Turkish and Russian troops began patrolling Syria’s northwestern Idlib province on Friday as part of an agreement signed last year, according to Turkey’s Defense Ministry.
The jihadist-controlled province has been protected from a major offensive by the Syrian regime following the September agreement between Damascus ally Russia and rebel supporter Turkey, which included establishing a demilitarized zone around the region.
“Today Russian patrols will start outside of Idlib in the border region [and] Turkish armed forces’ patrols will begin in the demilitarised zone,” Turkish Defense Minister Hulusi Akar told state news agency Anadolu.
“There were restrictions on the use of Idlib and Afrin regions’ airspace, but these have been lifted from today.”
Idlib is the last major region held by rebels in Syria and is controlled by Hayat Tahrir al-Sham (HTS), a group led by Syria’s former Al-Qaeda affiliate.

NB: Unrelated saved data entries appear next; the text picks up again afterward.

Lemma point_marker_spec limit o :
  point_marker limit o
  = {| mk_location := (lat o, lon o);
       mk_popup := Text (marker_label_spec (resolve_spec (maxspeed o)));
       mk_color := marker_color_spec limit (resolve_spec (maxspeed o)) |}.
Proof.
  unfold point_marker. rewrite parse_speed_refines.
  destruct (resolve_spec (maxspeed o)) as [v|]; [|reflexivity].
  cbn [marker_color_spec marker_label_spec]. rewrite Z.leb_antisym.
  destruct (v <? limit); reflexivity.
Qed.

Lemma station_markers_only stations :
  forallb (fun c => negb (is_point_marker c))
          (map (fun st => MarkerChild (station_marker st)) stations) = true.
Proof. induction stations as [|st rest IH]; [reflexivity|exact IH]. Qed.

(** C5, as the code has it.  The marker loop builds one marker per
    observation, in order, at the observation's coordinates, red when the
    resolved speed reaches the threshold, blue when it is below, gray when
    it is unknown, with the popup "Maxspeed: <speed> km/h" or
    "Maxspeed: Unknown"; the markers go to the cluster, which is not added
    to the map: no child of the map that is returned is such a marker. *)
Theorem point_markers_built_not_rendered :
  forall limit results points w s,
    cluster_markers limit results
    = map (fun o =>
             {| mk_location := (lat o, lon o);
                mk_popup := Text (marker_label_spec (resolve_spec (maxspeed o)));
                mk_color := marker_color_spec limit (resolve_spec (maxspeed o)) |})
          results /\
    List.length (cluster_markers limit results) = List.length results /\
    match build_speed_map points results limit w s with
    | (Returned m, _) =>
        forallb (fun c => negb (is_point_marker c)) (map_children m) = true
    | (Raised _, _) => True
    end.
Proof.
  intros limit results points w s. split; [|split].
  - unfold cluster_markers. apply map_ext. intros o. apply point_marker_spec.
  - unfold cluster_markers. apply length_map.
  - rewrite build_speed_map_spec.
    destruct points as [|p ps]; [exact I|].
    destruct (get_bounding_box (p :: ps)) as [bbox|e]; [|exact I].
    destruct (fuel_service w (List.length (requests s))) as [db|]; [|exact I].
    destruct (draw_lines limit results no_lines) as [g|e]; [|exact I].
    cbn [map_children forallb is_point_marker negb andb].
    rewrite forallb_app, station_markers_only. reflexivity.
Qed.

(** C5, counterexample.  A run over two sampled points returns a map with
    no point marker among its children, while the cluster holds two. *)
Lemma point_markers_missing :
  List.length (cluster_markers 110 [observed paris None; observed reims None]) = 2%nat /\
  match build_speed_map [paris; reims] [observed paris None; observed reims None] 110
                        (small_world true []) initial with
  | (Returned m, _) =>
      filter is_point_marker (map_children m) = [] /\
      ~ In (MarkerChild (point_marker 110 (observed paris None))) (map_children m)
  | (Raised _, _) => False
  end.
Proof.
  split; [reflexivity|]. vm_compute. split; [reflexivity|].
  intros H. repeat (destruct H as [H|H]; [discriminate|]). exact H.
Qed.

(** ** [main] *)

Lemma after_requests_nil s : after_requests s [] = s.
Proof. unfold after_requests. rewrite app_nil_r. destruct s; reflexivity. Qed.
(** The state a match leaves is the one the accessor leaves. *)
Lemma ApkFile_match_state self path w :
  snd (ApkFile_match re_search self path w)
  = snd (get_cacheable_apk_info (Some path) w).
Proof.
  unfold ApkFile_match.
  pose proof (uiauto_test_matches_run w path (uiauto self)) as Hrun.
  destruct (get_cacheable_apk_info (Some path) w) as [[info|e] w1] eqn:Hget.
  - destruct Hrun as [Hrun _].
    rewrite (bind_step _ _ w _ w1 Hrun).
    assert (exists u, uiauto_answer (uiauto self) info = Ok u) as [u ->]
      by (destruct info; simpl; eauto).
    rewrite (bind_step _ _ w1 _ w1 (version_step self path w info w1 Hget)).
    destruct (version_predicate self path w) as [v|?]; [|done].
    rewrite (bind_step _ _ w1 _ w1
               (version_range_step self path w info w1 Hget)).
    destruct (version_range_predicate self path w) as [g|?]; [|done].
    rewrite (bind_step _ _ w1 _ w1 (name_step re_search self path w1)).
    destruct (name_predicate re_search self path) as [n|?]; [|done].
    rewrite (bind_step _ _ w1 _ w1 (package_step self path w info w1 Hget)).
    destruct (package_predicate self path w) as [p|?]; [|done].
    rewrite (bind_step _ _ w1 _ w1 (abi_step self path w info w1 Hget)).
    by destruct (abi_predicate self path w) as [a|?].
  - rewrite (bind_step _ _ w _ w Hrun). simpl.
    symmetry. by apply (get_cacheable_raise_state w path e w1).
Qed.

End MatchMore.

(** X8.  What an accepting match tells about the package: the accessor
    gave its metadata; its identifier holds the UI-automation marker
    exactly when [uiauto] is set; a requested package is its package; a
    requested version range holds its version name; one of the requested
    versions is, or loosely matches, its version; if it has native code,
    one of the requested ABIs is among it; and a requested name pattern
    matches its file name. *)
Theorem ApkFile_match_sound (re_search : string -> string -> result bool)
    (self : ApkFile) (path : string) (w : World) :
  fst (ApkFile_match re_search self path w) = Ok true ->
  exists info : ApkInfo.t,
    fst (get_cacheable_apk_info (Some path) w) = Ok (Some info)
    /\ uiauto self
       = Str.contains "com.arm.wa.uiauto"
           (default EmptyString (ApkInfo.package info))
    /\ (Py.truthy_str (package self) = true ->
        ApkInfo.package info = package self)
    /\ (Py.truthy_str (max_version self) || Py.truthy_str (min_version self)
        = true ->
        range_version_matching (ApkInfo.version_name info)
          (min_version self) (max_version self) = true)
    /\ (forall v, version self = Some v ->
          Types.truthy (version self) = true ->
          exists r, r ∈ Types.list_or_string v
            /\ (ApkInfo.version_name info = Some r
                \/ ApkInfo.version_code info = Some r
                \/ Types.version_tuple (Some r)
                     `prefix_of`
                     Types.version_tuple (ApkInfo.version_name info)))
    /\ (forall l, supported_abi self = Some l -> l <> [] ->
          Py.truthy_list (ApkInfo.native_code info) = true ->
          exists abi, abi ∈ l
                      /\ abi ∈ default [] (ApkInfo.native_code info))
    /\ (forall v, variant self = Some v -> v <> EmptyString ->
          file_name_matches re_search path v = Ok true).
Proof.
  rewrite ApkFile_match_run. intros Hall%all_of_true.
  apply Forall_cons_1 in Hall as [Huiauto Hall].
  apply Forall_cons_1 in Hall as [Hversion Hall].
  apply Forall_cons_1 in Hall as [Hrange Hall].
  apply Forall_cons_1 in Hall as [Hname Hall].
  apply Forall_cons_1 in Hall as [Hpackage Hall].
  apply Forall_cons_1 in Hall as [Habi _].
  unfold uiauto_predicate in Huiauto.
  pose proof (uiauto_test_matches_run w path (uiauto self)) as Hrun.
  destruct (get_cacheable_apk_info (Some path) w) as [[[info|]|e] w1] eqn:Hget;
    [|destruct Hrun as [Hrun _]; by rewrite Hrun in Huiauto
     |by rewrite Hrun in Huiauto].
  destruct Hrun as [Hrun _]. rewrite Hrun in Huiauto. simpl in Huiauto.
  exists info. split; [done|]. split; [|split; [|split; [|split; [|split]]]].
  - injection Huiauto as Heq. by apply Bool.eqb_prop.
  - intros Htruthy. unfold package_predicate in Hpackage.
    destruct (package self) as [p|]; [|done]. rewrite Htruthy in Hpackage.
    pose proof (package_name_matches_run w path p) as Hp.
    rewrite Hget in Hp. destruct Hp as [Hp _]. rewrite Hp in Hpackage.
    simpl in Hpackage. injection Hpackage as Heq.
    destruct (ApkInfo.package info) as [q|]; [|done]. simpl in Heq.
    by apply String.eqb_eq in Heq as ->.
  - intros Htruthy. unfold version_range_predicate in Hrange.
    rewrite Htruthy in Hrange.
    pose proof (apk_version_matches_range_run w path (min_version self)
                  (max_version self)) as Hr.
    rewrite Hget in Hr. destruct Hr as [Hr _]. rewrite Hr in Hrange.
    simpl in Hrange. by injection Hrange.
  - intros v Hv Htruthy. unfold version_predicate in Hversion.
    rewrite Hv in Hversion. rewrite Hv in Htruthy.
    rewrite Htruthy in Hversion.
    pose proof (apk_version_matches_run w path v) as Hr.
    rewrite Hget in Hr. destruct Hr as [Hr _]. rewrite Hr in Hversion.
    by apply apk_version_scan_true.
  - intros l Hl Hne Hnative. unfold abi_predicate in Habi.
    rewrite Hl in Habi.
    assert (Py.truthy_list (Some l) = true) as Htruthy by (by destruct l).
    rewrite Htruthy in Habi.
    pose proof (apk_abi_matches_run w path (Types.StrList l)
                  (exact_abi self)) as Hr.
    rewrite Hget in Hr. destruct Hr as [Hr _]. rewrite Hr in Habi.
    simpl in Habi. rewrite Hnative in Habi. simpl in Habi.
    destruct (exact_abi self).
    + destruct l as [|primary others]; [done|].
      injection Habi as Hin%str_in_elem_of.
      exists primary. split; [by left|done].
    + injection Habi as Hex. apply existsb_exists in Hex as (abi & Hin & Hnc).
      exists abi. split; [by apply list_elem_of_In|by apply str_in_elem_of].
  - intros v Hv Hne. unfold name_predicate in Hname. rewrite Hv in Hname.
    simpl in Hname.
    by rewrite (proj2 (String.eqb_neq _ _) Hne) in Hname.
Qed.

Lemma ApkFile_match_sound_witness :
  exists info : ApkInfo.t,
    fst (get_cacheable_apk_info (Some "/apks/app.apk"%string) Sample.world0)
    = Ok (Some info)
    /\ ApkInfo.package info = Some "com.example.app"%string.
Proof.
  destruct (ApkFile_match_sound Sample.re_none
              {| apk_owner := "dhrystone"; variant := None;
                 version := Some (Types.OneStr "2.5");
                 package := Some "com.example.app"%string;
                 uiauto := false; exact_abi := false; supported_abi := None;
                 min_version := None; max_version := None |}
              "/apks/app.apk" Sample.world0)
    as (info & Hget & _ & Hpackage & _); [by vm_compute|].
  exists info. split; [done|]. by apply Hpackage.
Defined.

(** X9.  A match can be repeated: run again from the state it leaves, it
    gives the same outcome and leaves that state as it is.  It never
    changes the package files. *)
Theorem ApkFile_match_repeatable
    (re_search : string -> string -> result bool) (self : ApkFile)
    (path : string) (w : World) :
  ApkFile_match re_search self path
    (snd (ApkFile_match re_search self path w))
  = ApkFile_match re_search self path w
  /\ apks (disk (snd (ApkFile_match re_search self path w)))
     = apks (disk w).
Proof.
  rewrite ApkFile_match_state. split; [|apply get_cacheable_apks].
  destruct (get_cacheable_apk_info (Some path) w) as [[info|e] w1] eqn:Hget;
    cbn [snd].
  - apply injective_projections.
    + rewrite !ApkFile_match_run.
      by destruct (predicates_stable self path w info w1 Hget)
        as (-> & -> & -> & -> & ->).
    + rewrite !ApkFile_match_state.
      by rewrite Hget, (get_cacheable_stable w path info w1 Hget).
  - by apply get_cacheable_raise_state in Hget as ->.
Qed.

(** ** The cache: keeping in step with the file *)

Section CacheMore.

Import ApkInfoCache CacheNotions.
Implicit Types (self : ApkInfoCache.t) (d : Disk) (info : ApkInfo.t)
  (key : string).

Lemma in_sync_update_cache self d :
  in_sync self d -> _update_cache self d = self.
Proof.
  unfold in_sync, _update_cache.
  destruct (pods d !! path self) as [f|]; [|done].
  intros [Hstat _]. by rewrite bool_decide_eq_true_2.
Qed.

Lemma stored_in_sync self info key d :
  in_sync (fst (stored self info key d)) (snd (stored self info key d)).
Proof.
  unfold in_sync, stored, write_pod. cbn [fst snd path pods].
  by rewrite lookup_insert_eq.
Qed.

Lemma store_outcome self info key overwrite d :
  store self info key overwrite d
  = (Ok tt, fst (stored self info key d), snd (stored self info key d))
  \/ store self info key overwrite d
     = (Raise ValueError, _update_cache self d, d).
Proof.
  destruct overwrite; [left; apply store_overwrite|].
  destruct (cache (_update_cache self d) !! key) as [pod|] eqn:Hkey.
  - right. by apply store_duplicate.
  - left. by apply store_fresh.
Qed.

Lemma store_ok_stored self info key overwrite d (self' : ApkInfoCache.t)
    (d' : Disk) :
  store self info key overwrite d = (Ok tt, self', d') ->
  self' = fst (stored self info key d) /\ d' = snd (stored self info key d).
Proof.
  intros Hstore.
  destruct (store_outcome self info key overwrite d) as [Hok|Hdup];
    rewrite Hstore in *; [|done].
  remember (stored self info key d) as st eqn:Hst.
  by injection Hok as -> ->.
Qed.

Lemma append_inj_l (s t1 t2 : string) :
  (s ++ t1)%string = (s ++ t2)%string -> t1 = t2.
Proof.
  induction s as [|a s IH]; [done|].
  rewrite !append_String. by intros [= H%IH].
Qed.

End CacheMore.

HTS took administrative control of the whole of the Idlib region in January.
Despite being on opposing sides of the conflict, Turkish President Recep Tayyip Erdogan and Russian leader Vladimir Putin have been working closely in an effort to end the war.
An AFP correspondent on Friday morning saw a column of around 10 armored vehicles on a road in the zone in the western countryside of Aleppo province.